Welche Anforderungen an den Zusammenhang zwischen Werkzeug und Verletzung zu stellen sind, ist umstritten: Nach Auffassung des BGH ist eine Körperverletzung nur dann „mittels“ des gefährlichen Werkzeugs begangen, wenn das eingesetzte Tatmittel unmittelbar auf den Körper des Opfers einwirkt . Diese unmittelbare gegenständliche Einwirkung muss geeignet sein, erhebliche Verletzungen hervorzurufen. Eine Ansicht in der Literatur sieht das Kriterium „mittels“ schon erfüllt, wenn die Verletzungsgefahr kausal und objektiv zurechenbar auf dem Einsatz des Werkzeugs beruht.

3. Hat A den I nach Auffassung des BGH mittels eines gefährlichen Werkzeugs verletzt (§ 224 Abs. 1 Nr. 2 Var. 2 StGB)?

Nein, das ist nicht der Fall!

Der Zusammenprall zwischen einem Auto und einem Menschen kann erhebliche Verletzungen hervorrufen, sodass es sich bei dem Auto im Grundsatz um ein gefährliches Werkzeug handelt. Allerdings resultierte die Verstauchung nicht aus dem unmittelbaren Zusammenstoß, sondern durch den Aufprall auf dem Boden. Eine solch mittelbare Verletzung genügt nach Auffassung des BGH nicht.In der Folge könnte man also nur die lebensgefährdende Behandlung prüfen (§ 224 Abs. 1 Nr. 5 StGB, bzw. den Versuch der gefährlichen Körperverletzung mittels gefährlichen Werkzeuges).

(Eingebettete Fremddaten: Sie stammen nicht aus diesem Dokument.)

(** ** The state the loop starts from, lines 40-57 *)

Lemma setup_exact
    {R : Random} {laws : RandomLaws R}
    hole_cards board_cards g hole board :
  convert_cards hole_cards board_cards = Ok (hole, board) →
  NoDup (hole ++ board) →
  setup hole_cards board_cards g
  = (Ok {| deck_cards := filter (λ c, c ∉ hole ++ board) (shuffle GetFullDeck g).1;
           hole_card_ints := hole;
           board_card_ints := board;
           wins := 0 |},
     (shuffle GetFullDeck g).2).
Proof.
  intros Hconv Hnd.
  pose proof (shuffle_perm GetFullDeck g) as Hperm.
  assert (remove_used (shuffle GetFullDeck g).1 (hole ++ board)
          = Ok (filter (λ c, c ∉ hole ++ board) (shuffle GetFullDeck g).1)) as Hrm.
  { apply remove_used_filter; [|done|].
    - rewrite Hperm. apply GetFullDeck_NoDup.
    - intros c Hc. rewrite Hperm.
      pose proof Hconv as [Hh Hb]%convert_cards_Ok.
      apply (converts_to_deck (hole_cards ++ board_cards) (hole ++ board));
        [by apply Forall2_app | done]. }
  unfold setup, bind, Deck_new, lift, ret.
  destruct (shuffle GetFullDeck g) as [deck g1]. simpl in *.
  rewrite Hconv. simpl. by rewrite Hrm.
Qed.

(** X7. When the tokens convert to distinct cards, the loop starts from the
    shuffled deck with exactly those cards filtered out, the converted cards
    and a win count of zero. *)
Theorem setup_filters_the_shuffled_deck
    {R : Random} {laws : RandomLaws R}
    (hole_cards board_cards : list string) (g : rng) (hole board : list card) :
  convert_cards hole_cards board_cards = Ok (hole, board) →
  NoDup (hole ++ board) →
  setup hole_cards board_cards g
  = (Ok {| deck_cards := filter (λ c, c ∉ hole ++ board) (shuffle GetFullDeck g).1;
           hole_card_ints := hole;
           board_card_ints := board;
           wins := 0 |},
     (shuffle GetFullDeck g).2).
Proof. apply setup_exact. Qed.

Lemma setup_filters_the_shuffled_deck_witness :
  setup (R := TapeRandom) ["As"; "Kd"]%string ["Qs"]%string (seeded_tape 60 1)
  = (Ok {| deck_cards :=
             filter (λ c, c ∉ [268442665; 134236965] ++ [67115551])
               (shuffle (Random := TapeRandom) GetFullDeck (seeded_tape 60 1)).1;
           hole_card_ints := [268442665; 134236965];
           board_card_ints := [67115551];
           wins := 0 |},
     (shuffle (Random := TapeRandom) GetFullDeck (seeded_tape 60 1)).2).
Proof.
  apply (setup_filters_the_shuffled_deck (R := TapeRandom)
           ["As"; "Kd"]%string ["Qs"]%string (seeded_tape 60 1)
           [268442665; 134236965] [67115551]).
  - reflexivity.
  - apply (bool_decide_unpack _). vm_compute. exact I.
Defined.

(** X8. The set-up completes exactly when every token converts and no card is
    given twice; any number of hole or board cards is let through. *)
Theorem setup_completes_iff
    {R : Random} {laws : RandomLaws R}
    (hole_cards board_cards : list string) (g : rng) :
  (∃ st g', setup hole_cards board_cards g = (Ok st, g'))
  ↔ ∃ hole board, convert_cards hole_cards board_cards = Ok (hole, board)
                  ∧ NoDup (hole ++ board).
Proof.
  split.
  - intros (st & g' & Hs). exists (hole_card_ints st), (board_card_ints st).
    pose proof (setup_deck _ _ _ _ _ Hs) as Hperm.
    apply setup_inv in Hs as (_ & Hconv & _). split; [done|].
    pose proof GetFullDeck_NoDup as Hfull. rewrite Hperm in Hfull.
    by apply NoDup_app in Hfull as (? & _).
  - intros (hole & board & Hconv & Hnd).
    rewrite (setup_exact _ _ g _ _ Hconv Hnd). eauto.
Qed.

Lemma setup_completes_iff_witness :
  (∃ st g', setup (R := TapeRandom) ["As"; "Kd"; "2c"]%string []
              (seeded_tape 60 1) = (Ok st, g'))
  ↔ ∃ hole board,
      convert_cards ["As"; "Kd"; "2c"]%string [] = Ok (hole, board)
      ∧ NoDup (hole ++ board).
Proof.
  apply (setup_completes_iff (R := TapeRandom) ["As"; "Kd"; "2c"]%string []
           (seeded_tape 60 1)).
Defined.

(** ** A token given twice *)

Lemma int_to_str_inj_deck x y :
  x ∈ GetFullDeck → y ∈ GetFullDeck →
  Card.int_to_str x = Card.int_to_str y → x = y.
Proof.
  intros Hx Hy Heq. apply Ok_inj.
  by rewrite <- (int_to_str_new x Hx), <- (int_to_str_new y Hy), Heq.
Qed.

Lemma remove_used_first_failure deck used e :
  remove_used deck used = Err e →
  ∃ l1 c l2 d, used = l1 ++ c :: l2
    ∧ remove_used deck l1 = Ok d
    ∧ (c ∉ d)
    ∧ e = ValueError (CardNotAvailable (Card.int_to_str c)).
Proof.
  revert deck. induction used as [|c rest IH]; simpl; intros deck Hrm; [done|].
  destruct (decide (c ∈ deck)) as [Hin|Hnin].
  - destruct (IH _ Hrm) as (l1 & x & l2 & d & -> & Hl1 & Hx & ->).
    exists (c :: l1), x, l2, d. simpl.
    by destruct (decide (c ∈ deck)).
  - injection Hrm as <-. by exists [], c, rest, deck.
Qed.

Lemma repeated_token_error
    {R : Random} {laws : RandomLaws R} (evaluate : list card → list card → Z)
    (hole_cards board_cards : list string) (num_players num_simulations : Z)
    (g : rng) :
  validate_cards (hole_cards ++ board_cards) = true →
  ¬ NoDup (hole_cards ++ board_cards) →
  ∃ l1 t l2,
    hole_cards ++ board_cards = l1 ++ t :: l2
    ∧ NoDup l1
    ∧ t ∈ l1
    ∧ calculate_win_probability evaluate hole_cards board_cards
        num_players num_simulations g
      = (Err (ValueError (CardNotAvailable t)), (shuffle GetFullDeck g).2).
Proof.
  intros Hvalid Hdup. apply validate_cards_Forall in Hvalid.
  destruct (new_all_valid _ Hvalid) as [ints Hnew].
  pose proof (new_all_round_trip _ _ Hvalid Hnew) as Hback.
  pose proof (proj1 (new_all_Forall2 _ _) Hnew) as Hconv.
  pose proof (converts_to_deck _ _ Hconv) as Hdeck.
  pose proof (convert_cards_new_all hole_cards board_cards) as Hcc.
  rewrite Hnew in Hcc.
  set (hole := take (length hole_cards) ints) in *.
  set (board := drop (length hole_cards) ints) in *.
  assert (hole ++ board = ints) as Hints by apply take_drop.
  pose proof (shuffle_perm GetFullDeck g) as Hperm.
  destruct (remove_used (shuffle GetFullDeck g).1 (hole ++ board))
    as [deck'|e] eqn:Hrm.
  { exfalso. apply Hdup. rewrite <- Hback.
    apply remove_used_Ok in Hrm. rewrite Hperm, Hints in Hrm.
    pose proof GetFullDeck_NoDup as Hfull. rewrite Hrm in Hfull.
    apply NoDup_app in Hfull as (Hnd & _).
    apply NoDup_fmap_2_strong; [|done].
    intros x y Hx Hy. apply int_to_str_inj_deck; auto. }
  destruct (remove_used_first_failure _ _ _ Hrm)
    as (k1 & c & k2 & d & Hsplit & Hk1 & Hc & ->).
  rewrite Hints in Hsplit.
  apply remove_used_Ok in Hk1. rewrite Hperm in Hk1.
  pose proof GetFullDeck_NoDup as Hfull. rewrite Hk1 in Hfull.
  apply NoDup_app in Hfull as (Hnd1 & _ & _).
  assert (c ∈ k1) as Hck1.
  { assert (c ∈ k1 ++ d) as Hin.
    { rewrite <- Hk1. apply Hdeck. rewrite Hsplit.
      apply elem_of_app. right. left. }
    apply elem_of_app in Hin as [?|?]; done. }
  exists (Card.int_to_str <$> k1), (Card.int_to_str c), (Card.int_to_str <$> k2).
  split; [by rewrite <- Hback, Hsplit, fmap_app|].
  split.
  { apply NoDup_fmap_2_strong; [|done].
    intros x y Hx Hy. apply int_to_str_inj_deck; apply Hdeck; rewrite Hsplit;
      apply elem_of_app; by left. }
  split; [by apply list_elem_of_fmap_2|].
  unfold calculate_win_probability, bind.
  by rewrite (setup_Err _ _ _ _ _ _ Hcc Hrm).
Qed.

4. Sofern man dagegen auch mittelbare Verletzungen vom Tatbestand als erfasst sieht, hat sich A nach § 224 Abs. 1 Nr. 2 Var. 2 StGB strafbar gemacht.

Ja, in der Tat!

Ein Teil der Literatur und Rechtsprechung lässt bei einem unmittelbaren Kontakt zwischen Werkzeug und Opfer auch mittelbare Verletzungen des Opfers genügen, die zB aus einem anschließenden Sturz resultieren.I wurde von As Auto abgeworfen. Durch das Auto wurde somit seine Fallgeschwindigkeit beschleunigt, sodass sich die Verletzung kausal und objektiv zurechenbar auf den Einsatz des Fahrzeugs zurückführen lässt.Für die Auffassung, die mittelbare Schäden genügen lässt, spricht der Wortlaut der Norm, da „mittels“ sich ohne Weiteres mit „durch“ ersetzen lässt und davon auch mittelbare Verletzungen erfasst werden (vgl. § 25 Abs. 1 Var. 2 StGB). Auch die vergleichbare Gefährdung für das Opfer spricht für eine weite Auslegung.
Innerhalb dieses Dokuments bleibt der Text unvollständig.